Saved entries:
Lemma recorded_type_of_tag_witness :
  walk_step walk_init 0x5317%N (lit "B-LOC")
    = Ok {| sent_out := []; tags_out := [lit "LOC"]; words := bei |} /\
  walk_step walk_init 0x5317%N (lit "O")
    = Ok {| sent_out := []; tags_out := [lit "O"]; words := bei |}.
Proof.
  destruct (recorded_type_of_tag walk_init 0x5317%N (lit "LOC"))
    as (Hstep & _ & Hwhole & Hout & _).
  split; [|exact Hout].
  change (lit "B-LOC") with (B_prefix ++ lit "LOC"). rewrite Hstep.
  rewrite Hwhole; [reflexivity|].
  change (lit "LOC") with [76%N; 79%N; 67%N]. unfold hyphen.
  rewrite !not_elem_of_cons. repeat split; try discriminate.
  apply not_elem_of_nil.
Defined.

(** C6, as stated, fails on a type that has a hyphen: for the tag
    [B-PER-X] the type recorded is [PER], not [PER-X]. *)
Lemma hyphenated_type_is_cut :
  py_startswith (lit "B-PER-X") B_prefix = true /\
  walk_step walk_init 97%N (lit "B-PER-X")
    = Ok {| sent_out := []; tags_out := [lit "PER"]; words := [97%N] |} /\
  lit "PER" <> lit "PER-X".
Proof.
  split; [reflexivity|]. split; [vm_compute; reflexivity|]. vm_compute. discriminate.
Qed.

(** When the first tag continues a span, the accumulator is never
    returned: the spans miss at least the last character that has a tag. *)
Lemma leading_continuation_drops (sent : pystr) (tags : list pystr)
    (out : list pystr * list pystr) :
  head_opens tags = false -> sent <> [] ->
  decode_tags sent tags = Ok out ->
  (length (mjoin out.1) < length (take (length tags) sent))%nat.
Proof.
  intros Hhead Hsent Hout.
  destruct (decode_tags_spec sent tags) as (st & _ & Hdec & Hcons & _ & _ & Hcont).
  destruct (Hcont Hhead Hsent) as [Hfix Hw].
  rewrite Hdec, Hfix in Hout. injection Hout as <-. cbn [fst].
  rewrite <- Hcons. unfold consumed. rewrite length_app.
  destruct (words st); [done|]. simpl. lia.
Qed.

(** C7: there is an input whose tag sequence begins with an [I-] tag and on
    which a character is lost.  For the text of three characters U+5317
    U+4EAC U+6B22 and the tags I-LOC I-LOC O, the first iteration takes the
    continuation branch on the empty accumulator, and the only span
    returned holds the first two characters: the returned spans do not
    spell the source text. *)
Theorem leading_I_drops_character :
  exists (example : Example.t) (row : list Z) (end_ : Z)
         (s : pychar) (rest : pystr) (t : pystr) (tags : list pystr)
         (pairs : list (pystr * pystr)),
    py_join (Example.tokens example) = s :: rest /\
    lookup_tags msra_id2label (py_slice 1 end_ row) = Ok (t :: tags) /\
    py_startswith t I_prefix = true /\
    opens_span t = false /\
    words walk_init = [] /\
    walk_step walk_init s t = Ok (extend_span walk_init s) /\
    decode_example [example] msra_id2label [row] 0 end_ = Ok pairs /\
    mjoin (map fst pairs) <> py_join (Example.tokens example) /\
    (length (mjoin (map fst pairs)) < length (py_join (Example.tokens example)))%nat.
Proof.
  exists (Example.mk [bei; jing; huan] [5; 5; 6]), [6; 5; 5; 6; 6], 4.
  exists 0x5317%N, (jing ++ huan), (lit "I-LOC"), [lit "I-LOC"; lit "O"].
  exists [(bei ++ jing, lit "O")].
  split; [reflexivity|]. split; [vm_compute; reflexivity|].
  split; [reflexivity|]. split; [reflexivity|]. split; [reflexivity|].
  split; [reflexivity|]. split; [vm_compute; reflexivity|].
  split; [vm_compute; discriminate|]. vm_compute. lia.
Qed.

Lemma take_min_length {A : Type} (l : list A) (n : nat) :
  take (Nat.min (length l) n) l = take n l.
Proof.
  destruct (Nat.le_ge_cases n (length l)).
  - by rewrite Nat.min_r.
  - rewrite Nat.min_l by done. by rewrite !take_ge.
Qed.

(** C10: the loop walks characters and tags in lockstep up to the shorter
    of the two.  For an example with valid length [end_ >= 0], let [k] be
    [min(len(sent), end_ - 1)].  The spans returned spell a prefix of the
    first [k] characters of the text; the characters after the first [k]
    play no part in the result, and neither do the tags beyond the length
    of the text.  When the decoded row has at least [end_] entries, so
    that the slice has [end_ - 1] tags, the loop consumes exactly the first
    [k] characters, and the spans spell exactly these when the first tag
    opens a span. *)
Theorem walk_stops_at_shorter
    (input_words : list Example.t) (id2label : gmap Z (list N))
    (decodes : list (list Z)) (idx : nat) (end_ : Z)
    (example : Example.t) (row : list Z) (tags : list pystr) :
  input_words !! idx = Some example ->
  decodes !! idx = Some row ->
  lookup_tags id2label (py_slice 1 end_ row) = Ok tags ->
  0 <= end_ ->
  let sent := py_join (Example.tokens example) in
  let k := Z.to_nat (Z.min (len sent) (end_ - 1)) in
  (exists pairs : list (pystr * pystr),
     decode_example input_words id2label decodes idx end_ = Ok pairs /\
     mjoin (map fst pairs) `prefix_of` take k sent /\
     (end_ <= len row -> head_opens tags = true ->
        mjoin (map fst pairs) = take k sent)) /\
  decode_tags (take k sent) tags = decode_tags sent tags /\
  decode_tags sent (take (length sent) tags) = decode_tags sent tags /\
  (end_ <= len row ->
     exists st : walk_state,
       walk walk_init sent tags = Ok st /\ consumed st = take k sent).
Proof.
  intros Hex Hrow Htags Hend sent k.
  pose proof (lookup_tags_length _ _ _ Htags) as Hlen.
  rewrite py_slice_from_1 in Hlen by done.
  rewrite length_take, length_drop in Hlen.
  assert (Hk : take k sent = take (Z.to_nat (end_ - 1)) sent).
  { rewrite <- (take_min_length sent (Z.to_nat (end_ - 1))). f_equal.
    unfold k, len. lia. }
  assert (Hshort : (length tags <= Z.to_nat (end_ - 1))%nat) by lia.
  assert (Hcover : take (length tags) sent `prefix_of` take k sent).
  { rewrite Hk.
    replace (length tags) with (Nat.min (length tags) (Z.to_nat (end_ - 1))) by lia.
    rewrite <- take_take. apply prefix_take. }
  assert (Hexact : end_ <= len row -> take (length tags) sent = take k sent).
  { intros Hfit. rewrite Hk. unfold len in Hfit.
    destruct (Z.to_nat (end_ - 1)) as [|e] eqn:He.
    - replace (length tags) with 0%nat by lia. done.
    - f_equal. lia. }
  destruct (decode_tags_spec sent tags) as (st & Hwalk & Hdec & Hcons & Hlens & Hopen & _).
  split; [|split; [|split]].
  - rewrite (decode_example_unfold _ _ _ _ _ _ _ _ Hex Hrow Htags).
    fold sent. rewrite Hdec. cbn [rbind fst snd]. eexists. split; [done|].
    rewrite py_zip_fst by done. split.
    + etrans; [|exact Hcover]. by apply (decode_tags_prefix _ _ _ Hdec).
    + intros Hfit Hhead. rewrite Hopen by done. by apply Hexact.
  - unfold decode_tags. rewrite walk_take_sent; [done|].
    unfold k, len. lia.
  - unfold decode_tags. rewrite walk_take_tags; [done|]. by left.
  - intros Hfit. exists st. split; [done|]. rewrite Hcons. by apply Hexact.
Qed.

Lemma walk_stops_at_shorter_witness :
  (exists pairs : list (pystr * pystr),
     decode_example [beijing] msra_id2label [beijing_row] 0 4 = Ok pairs /\
     mjoin (map fst pairs) = bei ++ jing ++ huan) /\
  decode_tags (bei ++ jing ++ huan) [lit "B-LOC"; lit "I-LOC"; lit "O"]
    = decode_tags (bei ++ jing ++ huan ++ ying ++ ni) [lit "B-LOC"; lit "I-LOC"; lit "O"] /\
  (exists st : walk_state,
     walk walk_init (bei ++ jing ++ huan ++ ying ++ ni)
       [lit "B-LOC"; lit "I-LOC"; lit "O"] = Ok st /\
     consumed st = bei ++ jing ++ huan).
Proof.
  destruct (walk_stops_at_shorter [beijing] msra_id2label [beijing_row] 0 4
              beijing beijing_row [lit "B-LOC"; lit "I-LOC"; lit "O"])
    as ((pairs & Hrun & _ & Hexact) & Hsent & _ & Hwalk).
  - reflexivity.
  - reflexivity.
  - vm_compute. reflexivity.
  - lia.
  - split; [|split; [exact Hsent|]].
    + exists pairs. split; [exact Hrun|].
      apply Hexact; [vm_compute; discriminate|reflexivity].
    + apply Hwalk. vm_compute. discriminate.
Defined.


(** * The functions on a store

    The programs on a store are run symbolically: each operation has an
    equation for its result and the store it leaves, and a store is kept
    as the initial one followed by the objects allocated since, with the
    in-place updates on top.  The aligner and the decoder on a store are
    then shown to return what the functions of the first model compute
    from the content of their arguments, and to change no object that
    existed before the call. *)

(** ** The operations *)

Section StoreFacts.

Context {T : Type}.

Lemma bind_val {A B : Type} (m : M T A) (k : A -> M T B) (st st' : state T) (a : A) :
  m st = (Val a, st') -> bind m k st = k a st'.
Proof. intros H. unfold bind. by rewrite H. Qed.

Lemma bind_exc {A B : Type} (m : M T A) (k : A -> M T B) (st st' : state T) (e : error) :
  m st = (Exc e, st') -> bind m k st = (Exc e, st').
Proof. intros H. unfold bind. by rewrite H. Qed.

Lemma bind_assoc {A B C : Type} (m : M T A) (k1 : A -> M T B) (k2 : B -> M T C)
    (st : state T) :
  bind (bind m k1) k2 st = bind m (fun a => bind (k1 a) k2) st.
Proof. unfold bind. by destruct (m st) as [[a|e] st']. Qed.

Lemma bind_ret {A B : Type} (a : A) (k : A -> M T B) (st : state T) :
  bind (ret a) k st = k a st.
Proof. reflexivity. Qed.

Lemma run_list_items (h : list obj) (t : T) (r : nat) (items : list value) :
  h !! r = Some (OList items) ->
  list_items (VRef r) (mk_state h t) = (Val items, mk_state h t).
Proof. intros H. unfold list_items, bind, as_ref, ret, load. cbn. by rewrite H. Qed.

Lemma run_dict_fields (h : list obj) (t : T) (r : nat) (fields : gmap string value) :
  h !! r = Some (ODict fields) ->
  dict_fields (VRef r) (mk_state h t) = (Val fields, mk_state h t).
Proof. intros H. unfold dict_fields, bind, as_ref, ret, load. cbn. by rewrite H. Qed.

Lemma run_dict_get (h : list obj) (t : T) (r : nat) (fields : gmap string value)
    (k : string) (v : value) :
  h !! r = Some (ODict fields) -> fields !! k = Some v ->
  dict_get (VRef r) k (mk_state h t) = (Val v, mk_state h t).
Proof.
  intros H Hk. unfold dict_get. rewrite (bind_val _ _ _ _ _ (run_dict_fields _ _ _ _ H)).
  by rewrite Hk.
Qed.

Lemma run_dict_set (h : list obj) (t : T) (r : nat) (fields : gmap string value)
    (k : string) (v : value) :
  h !! r = Some (ODict fields) ->
  dict_set (VRef r) k v (mk_state h t)
  = (Val tt, mk_state (<[r := ODict (<[k := v]> fields)]> h) t).
Proof.
  intros H. unfold dict_set. cbn [as_ref]. unfold bind at 1. cbn [ret].
  by rewrite (bind_val _ _ _ _ _ (run_dict_fields _ _ _ _ H)).
Qed.

Lemma run_list_len (h : list obj) (t : T) (r : nat) (items : list value) :
  h !! r = Some (OList items) ->
  list_len (VRef r) (mk_state h t) = (Val (len items), mk_state h t).
Proof.
  intros H. unfold list_len. by rewrite (bind_val _ _ _ _ _ (run_list_items _ _ _ _ H)).
Qed.

Lemma run_new_list (h : list obj) (t : T) (items : list value) :
  new_list items (mk_state h t)
  = (Val (VRef (length h)), mk_state (h ++ [OList items]) t).
Proof. reflexivity. Qed.

Lemma run_list_slice (h : list obj) (t : T) (r : nat) (items : list value) (lo hi : Z) :
  h !! r = Some (OList items) ->
  list_slice (VRef r) lo hi (mk_state h t)
  = (Val (VRef (length h)), mk_state (h ++ [OList (py_slice lo hi items)]) t).
Proof.
  intros H. unfold list_slice. by rewrite (bind_val _ _ _ _ _ (run_list_items _ _ _ _ H)).
Qed.

Lemma run_list_add (h : list obj) (t : T) (r r' : nat) (a b : list value) :
  h !! r = Some (OList a) -> h !! r' = Some (OList b) ->
  list_add (VRef r) (VRef r') (mk_state h t)
  = (Val (VRef (length h)), mk_state (h ++ [OList (a ++ b)]) t).
Proof.
  intros H H'. unfold list_add.
  rewrite (bind_val _ _ _ _ _ (run_list_items _ _ _ _ H)).
  by rewrite (bind_val _ _ _ _ _ (run_list_items _ _ _ _ H')).
Qed.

§ DIRECTIONS
Spot the lines above that mention "Hcont" and copy them.

§ SOLVED EXERCISE
  destruct (decode_tags_spec sent tags) as (st & _ & Hdec & Hcons & _ & _ & Hcont).
  destruct (Hcont Hhead Hsent) as [Hfix Hw].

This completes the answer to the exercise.